Je crois que l’automobile
est aujourd’hui l’équivalent assez exact des grandes cathédrales
gothiques : je veux dire une grande création d’époque, conçue
passionnément par des artistes inconnus, consommée dans son image,
sinon dans son usage, par un peuple entier qui s’approprie en elle
un objet parfaitement magique.
La nouvelle Citroën
tombe manifestement du ciel dans la mesure où elle se présente
d’abord comme un objet superlatif. Il ne faut pas oublier que
l’objet est le meilleur messager de la surnature: il y a facilement
dans l’objet, à la fois une perfection et une absence d’origine,
une clôture et une brillance, une transformation de la vie en
matière (la matière est bien plus magique que la vie), et pour tout
dire un silence qui appartient à l’ordre du merveilleux. La
«Déesse» a tous les caractères (du moins le public commence-t-il
par les lui prêter unanimement) d’un de ces objets descendus d’un
autre univers, qui ont alimenté la néomanie du XVIIIe siècle et
celle de notre science-fiction: la Déesse est d’abord un nouveau
Nautilus.
C’est pourquoi on
s’intéresse moins en elle à la substance qu’à ses joints. On
sait que le lisse est toujours un attribut de la perfection parce que
son contraire trahit une opération technique et tout humaine
d’ajustement: la tunique du Christ était sans couture, comme les
aéronefs de la science-fiction sont d’un métal sans relais. La DS
19 ne prétend pas au pur nappé, quoique sa forme générale soit
très enveloppée; pourtant ce sont les emboîtements de ses plans
qui intéressent le plus le public: on tâte furieusement la jonction
des vitres, on passe la main dans les larges rigoles de caoutchouc
qui relient la fenêtre arrière à ses entours de nickel. Il y a
dans la DS l’amorce d’une nouvelle phénoménologie de
l’ajustement, comme si l’on passait d’un monde d’éléments
soudés à un monde d’éléments juxtaposés et qui tiennent par la
seule vertu de leur forme merveilleuse, ce qui, bien entendu, est
chargé d’introduire à l’idée d’une nature plus facile.
Quant à la matière
elle-même, il est sûr qu’elle soutient un goût de la légèreté,
au sens magique. Il y a retour à un certain aérodynamisme, nouveau
pourtant dans la mesure où il est moins massif, moins tranchant,
plus étale que celui des premiers temps de cette mode. La vitesse
s’exprime ici dans des signes moins agressifs, moins sportifs,
comme si elle passait d’une forme héroïque à une forme
classique.
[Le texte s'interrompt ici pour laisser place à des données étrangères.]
(** * MTCircularBuffer: a shallow embedding of the multi-threaded circular buffer

    The development follows [MTCircularBuffer.hpp]: a ring of [N] slots, a
    per-slot [boost::shared_mutex], a coarse [boost::timed_mutex] guarding the
    write cursor, a queue of dirty slots and a condition variable.

    Modelling conventions.
    - [size_t] values are [N] with the 64-bit wrap-around written out.
    - A vector is a list; [v[i]] is the stdpp lookup [v !! N.to_nat i].  The
      source performs no bounds check in [operator[]], so an access outside
      the vector is undefined behaviour, which the model reports as the
      outcome [Undefined].
    - Every public operation is one atomic transition of the buffer.  A timed
      lock acquisition is decided by the state of the mutex at that instant:
      it succeeds when the mutex is available and times out otherwise (no
      other holder lets go of it within the deadline).
    - [boost::get_system_time()] is the integer [now], in milliseconds.  The
      only other threads that matter to a waiting reader are producers, whose
      write handles go out of scope at given instants; they are the
      [pending] list of the two waiting operations. *)

From stdpp Require Import base numbers option list strings pretty.

Local Open Scope N_scope.

(** ** Machine integers *)

Definition SIZE_MAX : N := 2 ^ 64 - 1.

(** [++x] and [x++] on a [size_t]. *)
Definition size_t_incr (x : N) : N := (x + 1) mod 2 ^ 64.

(** [x--] on a [size_t]: zero wraps to [SIZE_MAX]. *)
Definition size_t_decr (x : N) : N := (x + SIZE_MAX) mod 2 ^ 64.

(** A value that fits the type. *)
Definition size_t_range (x : N) : Prop := x < 2 ^ 64.

(** ** Time *)

Definition DEFAULT_LOCK_TIMEOUT_SEC : Z := 1.

(** [boost::posix_time::time_duration lock_timeout(0, 0, DEFAULT_LOCK_TIMEOUT_SEC)],
    in milliseconds. *)
Definition lock_timeout : Z := (DEFAULT_LOCK_TIMEOUT_SEC * 1000)%Z.

(** ** boost::shared_mutex *)

Record shared_mutex := {
  exclusive : bool;   (* held by a unique_lock *)
  shared : nat        (* number of shared_lock holders *)
}.

Definition shared_mutex_new : shared_mutex := {| exclusive := false; shared := 0 |}.

(** [boost::unique_lock<boost::shared_mutex> um(m, timeout)]: the new state of
    the mutex when [um.owns_lock()], [None] when the attempt timed out. *)
Definition timed_lock (m : shared_mutex) : option shared_mutex :=
  if exclusive m || negb (Nat.eqb (shared m) 0) then None
  else Some {| exclusive := true; shared := shared m |}.

(** [boost::shared_lock<boost::shared_mutex> um(m, deadline)]. *)
Definition timed_lock_shared (m : shared_mutex) : option shared_mutex :=
  if exclusive m then None
  else Some {| exclusive := false; shared := S (shared m) |}.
Cette spiritualisation se lit dans l’importance, le soin
et la matière des surfaces vitrées. La Déesse est visiblement
exaltation de la vitre, et la tôle n’y est qu’une base. Ici, les
vitres ne sont pas fenêtres, ouvertures percées dans la coque
obscure, elles sont grands pans d’air et de vide, ayant le bombage
étalé et la brillance des bulles de savon, la minceur dure d’une
substance plus entomologique que minérale (l’insigne Citroën,
l’insigne fléché, est devenu d’ailleurs insigne ailé, comme si
l’on passait maintenant d’un ordre de la propulsion à un ordre
du mouvement, d’un ordre du moteur à un ordre de l’organisme).
Il s’agit donc d’un
art humanisé, et il se peut que la Déesse marque un changement dans
la mythologie automobile. Jusqu’à présent, la voiture superlative
tenait plutôt du bestiaire de la puissance; elle devient ici à la
fois plus spirituelle et plus objective, et malgré certaines
complaisances néomaniaques (comme le volant vide), la voici plus
ménagère, mieux accordée à cette sublimation de l’ustensilité
que l’on retrouve dans nos arts ménagers contemporains: le tableau
de bord ressemble davantage à l’établi d’une cuisine moderne
qu’à la centrale d’une usine: les minces volets de tôle mate,
ondulée, les petits leviers à boule blanche, les voyants très
simples, la discrétion même de la nickelerie, tout cela signifie
une sorte de contrôle exercé sur le mouvement, conçu désormais
comme confort plus que comme performance. On passe visiblement d’une
alchimie de la vitesse à une gourmandise de la conduite.
Il semble que le public
ait admirablement deviné la nouveauté des thèmes qu’on lui
propose: d’abord sensible au néologisme (toute une campagne de
presse le tenait en alerte depuis des années), il s’efforce très
vite de réintégrer une conduite d’adaptation et d’ustensilité
(« Faut s’y habituer »). Dans les halls d’exposition, la
voiture témoin est visitée avec une application intense, amoureuse:
c’est la grande phase tactile de la découverte, le moment où le
merveilleux visuel va subir l’assaut raisonnant du toucher (car le
toucher est le plus démystificateur de tous les sens, au contraire
de la vue, qui est le plus magique): les tôles, les joints sont
touchés, les rembourrages palpés, les sièges essayés, les portes
caressées, les coussins pelotés; devant le volant, on mime la
conduite avec tout le corps. L’objet est ici totalement prostitué,
approprié: partie du ciel de Metropolis, la Déesse est en un quart
d’heure médiatisée, accomplissant dans cet exorcisme, le
mouvement même de la promotion petite-bourgeoise.
Roland Barthes, 1957,
dans «Mythologies , extrait des Œuvres complètes I, Editions du
Seuil.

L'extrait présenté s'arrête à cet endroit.